Another mobile payments service is hitting the market today, but unlike Square, Here from PayPal, or solutions from the likes of Isis, this one doesn’t require a dongle on the handset — or new technology like NFC — to work. Called Flint, the free app uses the camera on a handset to “scan” the account number from the front of a payment card, and uses that along with a customer signature to process the transaction.

And the company behind the app, Flint Mobile, today also announced that it has raised a Series A round of $3 million from two top-tier VCs, Storm Ventures and True Ventures, which it will use to further product development, hire more people and market the new app.

Flint, which is currently available only as an iPhone app, is one of the more simple-sounding payments apps.
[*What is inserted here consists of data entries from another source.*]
(* ===== verification/Policy.v ===== *)
(** * Signed routes, exit candidates and split DNS ([meshlake-core/src/policy.rs]) *)
From S2P Require Import Prelude Net Text Ext Model Membership Authorization.
From Stdlib Require Import Ascii.
#[local] Open Scope Z_scope.

Definition NETWORK_POLICY_MANIFEST_VERSION : Z := 2.
Definition NETWORK_POLICY_MANIFEST_VERSION_V1 : Z := 1.
Definition MAX_ROUTES : Z := 256.
Definition MAX_EXIT_NODES : Z := 16.
Definition MAX_DNS_SERVERS : Z := 8.
Definition MAX_SEARCH_DOMAINS : Z := 16.

Inductive PolicyError : Type :=
| PE_UntrustedController
| PE_InvalidSignature
| PE_Expired
| PE_CrossNetwork
| PE_Rollback
| PE_InvalidRoute
| PE_DefaultRoute
| PE_UnsupportedVersion
| PE_AmbiguousRoute
| PE_UnauthorizedGateway
| PE_InvalidExitNode
| PE_InvalidDns
| PE_EncodingFailed.
#[export] Instance PolicyError_eq_dec : EqDecision PolicyError.
Proof. solve_decision. Defined.

Record DnsPolicy : Type := mkDnsPolicy {
  dns_servers : list IpAddr;
  dns_search_domains : list string;
}.
Definition DnsPolicy_default : DnsPolicy := mkDnsPolicy [] [].

(** [normalize_domain]. *)
Definition valid_label (label : string) : bool :=
  negb (str_is_empty label || (63 <? str_len label) || starts_with "-" label
        || ends_with "-" label
        || negb (all_bytes (λ b, is_ascii_alphanumeric b || (b =? 45)) label)).
Definition normalize_domain (raw : string) : result PolicyError string :=
  let domain := to_ascii_lowercase (trim_end_matches "." (trim raw)) in
  bail_if (str_is_empty domain || (253 <? str_len domain)
           || existsb (λ label, negb (valid_label label)) (split_on "." domain)) PE_InvalidDns ;;
  Ok domain.

Section policy.
Context `{UuidLib} `{Ed25519} `{IpNetLib} `{!MembershipSerde} `{!AuthorizationSerde}.

Record PolicyRoute : Type := mkPolicyRoute {
  pr_prefix : string;
  pr_gateway_certificate : MembershipCertificate;
}.
Record ExitNode : Type := mkExitNode {
  en_gateway_certificate : MembershipCertificate;
  en_supports_ipv4 : bool;
  en_supports_ipv6 : bool;
}.

Record NetworkPolicyManifest : Type := mkNetworkPolicyManifest {
  pol_version : Z;
  pol_network_id : NetworkId;
  pol_policy_epoch : Z;
  pol_routes : list PolicyRoute;
  pol_exit_nodes : list ExitNode;
  pol_dns : DnsPolicy;
  pol_issued_at : Z;
  pol_expires_at : Z;
  pol_controller_public_key : bytes;
  pol_signature : bytes;
}.

Record PolicyPayloadV1 : Type := mkPolicyPayloadV1 {
  p1_version : Z;
  p1_network_id : NetworkId;
  p1_policy_epoch : Z;
  p1_routes : list PolicyRoute;
  p1_dns : DnsPolicy;
  p1_issued_at : Z;
  p1_expires_at : Z;
  p1_controller_public_key : bytes;
}.
Record PolicyPayloadV2 : Type := mkPolicyPayloadV2 {
  p2_version : Z;
  p2_network_id : NetworkId;
  p2_policy_epoch : Z;
  p2_routes : list PolicyRoute;
  p2_exit_nodes : list ExitNode;
  p2_dns : DnsPolicy;
  p2_issued_at : Z;
  p2_expires_at : Z;
  p2_controller_public_key : bytes;
}.
Class PolicySerde := {
  serde_policy_v1 :: Serde PolicyPayloadV1;
  serde_policy_v2 :: Serde PolicyPayloadV2;
}.
Context `{PolicySerde}.

Definition parse_route (raw : string) : result PolicyError IpNet :=
  prefix ← ok_or (parse_ipnet raw) PE_InvalidRoute;
  bail_if (net_prefix_len prefix =? 0) PE_DefaultRoute ;;
  Ok prefix.

Definition prefix_covers (allowed target : string) : bool :=
  match parse_ipnet allowed, parse_ipnet target with
  | Some (Net4 allowed), Some (Net4 target) =>
      (v4_prefix_len allowed <=? v4_prefix_len target)
      && v4_contains allowed (v4_network target)
  | Some (Net6 allowed), Some (Net6 target) =>
      (v6_prefix_len allowed <=? v6_prefix_len target)
      && v6_contains allowed (v6_network target)
  | _, _ => false
  end.

(** The loop of [validate_normalized_policy] over the routes; [prefixes] is
    the set of prefixes already inserted. *)
Fixpoint validate_routes (prefixes : gset string) (routes : list PolicyRoute)
    : result PolicyError unit :=
  match routes with
  | [] => Ok tt
  | route :: routes =>
      prefix ← parse_route (pr_prefix route);
      bail_if (bool_decide (net_to_string prefix ≠ pr_prefix route)) PE_InvalidRoute ;;
      bail_if (bool_decide (pr_prefix route ∈ prefixes)) PE_AmbiguousRoute ;;
      validate_routes ({[pr_prefix route]} ∪ prefixes) routes
  end.

Definition invalid_dns_server (server : IpAddr) : bool :=
  match server with
  | V4 a => Ipv4.is_unspecified a || Ipv4.is_multicast a || Ipv4.is_broadcast a
  | V6 a => Ipv6.is_unspecified a || Ipv6.is_multicast a
  end.

(** The loop over the search domains. *)
Fixpoint validate_domains (seen : gset string) (domains : list string)
    : result PolicyError unit :=
  match domains with
  | [] => Ok tt
  | domain :: domains =>
      bail_if (bool_decide (normalize_domain domain ≠ Ok domain)
               || bool_decide (domain ∈ seen)) PE_InvalidDns ;;
      validate_domains ({[domain]} ∪ seen) domains
  end.

Definition validate_normalized_policy (routes : list PolicyRoute) (dns : DnsPolicy)
    : result PolicyError unit :=
  bail_if (MAX_ROUTES <? len routes) PE_InvalidRoute ;;
  validate_routes ∅ routes ;;
  bail_if ((MAX_DNS_SERVERS <? len (dns_servers dns))
           || (MAX_SEARCH_DOMAINS <? len (dns_search_domains dns))
           || (negb (is_empty (dns_search_domains dns)) && is_empty (dns_servers dns))
           || negb (Nat.eqb (size (list_to_set (dns_servers dns) : gset IpAddr))
                      (length (dns_servers dns)))) PE_InvalidDns ;;
  bail_if (existsb invalid_dns_server (dns_servers dns)) PE_InvalidDns ;;
  validate_domains ∅ (dns_search_domains dns).

Definition canonical_route (route : PolicyRoute) : result PolicyError PolicyRoute :=
  prefix ← parse_route (pr_prefix route);
  Ok (mkPolicyRoute (net_to_string prefix) (pr_gateway_certificate route)).

Definition normalize_policy (routes : list PolicyRoute) (dns : DnsPolicy)
    : result PolicyError (list PolicyRoute * DnsPolicy) :=
  routes ← try_map canonical_route routes;
  let routes := sort_by (λ l r, str_le (pr_prefix l) (pr_prefix r)) routes in
  let servers := dedup (sort_by ip_le (dns_servers dns)) in
  domains ← try_map normalize_domain (dns_search_domains dns);
  let dns := mkDnsPolicy servers (dedup (sort_by str_le domains)) in
  validate_normalized_policy routes dns ;;
  Ok (routes, dns).

Definition exit_node_device (e : ExitNode) : DeviceId :=
  mc_device_id (cert_claims (en_gateway_certificate e)).

(** The loop of [validate_exit_nodes]. *)
Fixpoint validate_exit_devices (devices : gset DeviceId) (exit_nodes : list ExitNode)
    : result PolicyError unit :=
  match exit_nodes with
  | [] => Ok tt
  | e :: exit_nodes =>
      bail_if ((negb (en_supports_ipv4 e) && negb (en_supports_ipv6 e))
               || bool_decide (exit_node_device e ∈ devices)) PE_InvalidExitNode ;;
      validate_exit_devices ({[exit_node_device e]} ∪ devices) exit_nodes
  end.
Definition validate_exit_nodes (exit_nodes : list ExitNode) : result PolicyError unit :=
  bail_if (MAX_EXIT_NODES <? len exit_nodes) PE_InvalidExitNode ;;
  validate_exit_devices ∅ exit_nodes.

Definition normalize_exit_nodes (exit_nodes : list ExitNode)
    : result PolicyError (list ExitNode) :=
  let exit_nodes := sort_by (λ a b,
    uuid_le (device_uuid (exit_node_device a)) (device_uuid (exit_node_device b))) exit_nodes in
  validate_exit_nodes exit_nodes ;; Ok exit_nodes.

Definition encoded_policy_payload (version : Z) (network_id : NetworkId) (policy_epoch : Z)
    (routes : list PolicyRoute) (exit_nodes : list ExitNode) (dns : DnsPolicy)
    (issued_at expires_at : Z) (controller : bytes) : result PolicyError bytes :=
  if (version =? NETWORK_POLICY_MANIFEST_VERSION_V1) && is_empty exit_nodes
  then ok_or (to_vec (mkPolicyPayloadV1 version network_id policy_epoch routes dns
                        issued_at expires_at controller)) PE_EncodingFailed
  else if version =? NETWORK_POLICY_MANIFEST_VERSION
  then ok_or (to_vec (mkPolicyPayloadV2 version network_id policy_epoch routes exit_nodes dns
                        issued_at expires_at controller)) PE_EncodingFailed
  else Err PE_UnsupportedVersion.

Definition sign_with_exit_nodes (network_id : NetworkId) (policy_epoch : Z)
    (routes : list PolicyRoute) (exit_nodes : list ExitNode) (dns : DnsPolicy)
    (issued_at expires_at : Z) (key : SigningKey) : result PolicyError NetworkPolicyManifest :=
  bail_if (policy_epoch =? 0) PE_Rollback ;;
  '(routes, dns) ← normalize_policy routes dns;
  exit_nodes ← normalize_exit_nodes exit_nodes;
  let controller := public_bytes key in
  let version := if is_empty exit_nodes then NETWORK_POLICY_MANIFEST_VERSION_V1
                 else NETWORK_POLICY_MANIFEST_VERSION in
  payload ← encoded_policy_payload version network_id policy_epoch routes exit_nodes dns
              issued_at expires_at controller;
  Ok (mkNetworkPolicyManifest version network_id policy_epoch routes exit_nodes dns
        issued_at expires_at controller (sign key payload)).

Definition policy_sign (network_id : NetworkId) (policy_epoch : Z)
    (routes : list PolicyRoute) (dns : DnsPolicy)
    (issued_at expires_at : Z) (key : SigningKey) : result PolicyError NetworkPolicyManifest :=
  sign_with_exit_nodes network_id policy_epoch routes [] dns issued_at expires_at key.

(** The checks of one route and of one exit candidate. *)
Definition check_route_gateway (expected_network_id : NetworkId) (trusted : bytes)
    (authorization : NetworkAuthorizationManifest) (now : Z) (route : PolicyRoute)
    : result PolicyError unit :=
  let certificate := pr_gateway_certificate route in
  map_err (λ _, PE_UnauthorizedGateway) (cert_verify_from_controller certificate trusted now) ;;
  bail_if (bool_decide (mc_network_id (cert_claims certificate) ≠ expected_network_id)
           || negb (authorizes authorization certificate)
           || negb (existsb (λ allowed, prefix_covers allowed (pr_prefix route))
                      (mc_allowed_routes (cert_claims certificate)))) PE_UnauthorizedGateway.
Definition check_exit_gateway (expected_network_id : NetworkId) (trusted : bytes)
    (authorization : NetworkAuthorizationManifest) (now : Z) (exit_node : ExitNode)
    : result PolicyError unit :=
  let certificate := en_gateway_certificate exit_node in
  map_err (λ _, PE_InvalidExitNode) (cert_verify_from_controller certificate trusted now) ;;
  bail_if (bool_decide (mc_network_id (cert_claims certificate) ≠ expected_network_id)
           || negb (authorizes authorization certificate)) PE_InvalidExitNode.

Definition verify_for_network (m : NetworkPolicyManifest) (expected_network_id : NetworkId)
    (trusted : bytes) (authorization : NetworkAuthorizationManifest) (now : Z)
    (previous_policy_epoch : option Z) : result PolicyError unit :=
  bail_if (negb ((pol_version m =? NETWORK_POLICY_MANIFEST_VERSION_V1)
                 || (pol_version m =? NETWORK_POLICY_MANIFEST_VERSION))) PE_UnsupportedVersion ;;
  bail_if (bool_decide (pol_controller_public_key m ≠ trusted)) PE_UntrustedController ;;
  bail_if (bool_decide (pol_network_id m ≠ expected_network_id)
           || bool_decide (auth_network_id authorization ≠ expected_network_id))
    PE_CrossNetwork ;;
  bail_if (pol_policy_epoch m =? 0) PE_Rollback ;;
  map_err (λ _, PE_UnauthorizedGateway) (auth_verify_from_controller authorization trusted now) ;;
  bail_if (is_some_and previous_policy_epoch (λ epoch, pol_policy_epoch m <=? epoch))
    PE_Rollback ;;
  bail_if ((pol_expires_at m <? now) || (sat_add64 now 120 <? pol_issued_at m)
           || (pol_expires_at m <=? pol_issued_at m)) PE_Expired ;;
  validate_normalized_policy (pol_routes m) (pol_dns m) ;;
  validate_exit_nodes (pol_exit_nodes m) ;;
  bail_if ((pol_version m =? NETWORK_POLICY_MANIFEST_VERSION_V1)
           && negb (is_empty (pol_exit_nodes m))) PE_UnsupportedVersion ;;
  public_key ← ok_or (try_into 32 (pol_controller_public_key m)) PE_InvalidSignature;
  signature ← ok_or (try_into 64 (pol_signature m)) PE_InvalidSignature;
  encoded ← encoded_policy_payload (pol_version m) (pol_network_id m) (pol_policy_epoch m)
              (pol_routes m) (pol_exit_nodes m) (pol_dns m) (pol_issued_at m)
              (pol_expires_at m) (pol_controller_public_key m);
  key ← ok_or (vk_from_bytes public_key) PE_InvalidSignature;
  bail_if (negb (verify key encoded signature)) PE_InvalidSignature ;;
  for_each (check_route_gateway expected_network_id trusted authorization now) (pol_routes m) ;;
  for_each (check_exit_gateway expected_network_id trusted authorization now) (pol_exit_nodes m).

Definition gateway_for (m : NetworkPolicyManifest) (destination : IpAddr) : option DeviceId :=
  snd <$> max_by_key fst (omap (λ route,
    prefix ← parse_ipnet (pr_prefix route);
    if net_contains prefix destination
    then Some (net_prefix_len prefix, mc_device_id (cert_claims (pr_gateway_certificate route)))
    else None) (pol_routes m)).

Definition exit_node_supports (m : NetworkPolicyManifest) (device_id : DeviceId)
    (destination : IpAddr) : bool :=
  existsb (λ e, bool_decide (exit_node_device e = device_id)
                && match destination with
                   | V4 _ => en_supports_ipv4 e
                   | V6 _ => en_supports_ipv6 e
                   end) (pol_exit_nodes m).
End policy.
It basically works like this: a merchant — typically a small business owner — uses the iPhone’s camera to shoot a picture of the number on the front of a credit card; that picture then gets translated by the app into a digitized number; and a customer signs on the screen of the merchant’s device (using a finger is fine) to authenticate the number and approve the transaction.

The merchant can then use the app to send out a receipt, and also use the transaction as the basis of further “social marketing”, for example in the form of posting messages on a users’ Facebook page.

“Essentially, we are starting to turn credit card transaction fees into an investment in online customer engagement,” said Greg Goldfarb, co-founder and CEO of Flint Mobile, in a statement. (However, features like Facebook posts presumably will require opting in from the customer to work.)

Flint seems to realize that Square has made strong inroads already among small merchants using iPhones to make payments, and so not only is it trying to compete by making the app less hardware-dependent, but also on transaction fees: for people using debit cards the fees are 1.95 percent plus $0.20; those using credit cards pay 2.95 percent plus $0.20. That sort of splits the different with Square’s dongle pricing, which comes in at 2.75 percent per swipe. (Manually-entered cards cost 3.5 percent plus $0.15 with Square.)

The other area where Flint is perhaps more attractive is that it claims that funds are transferred right away, whereas Square’s processing is next-day.

For now you need to sign up to the beta via the company’s site here. The company says it will also be helping with “integration” — presumably helping customize receipts and the social media marketing aspect of the service — for a “select set” of distribution partners.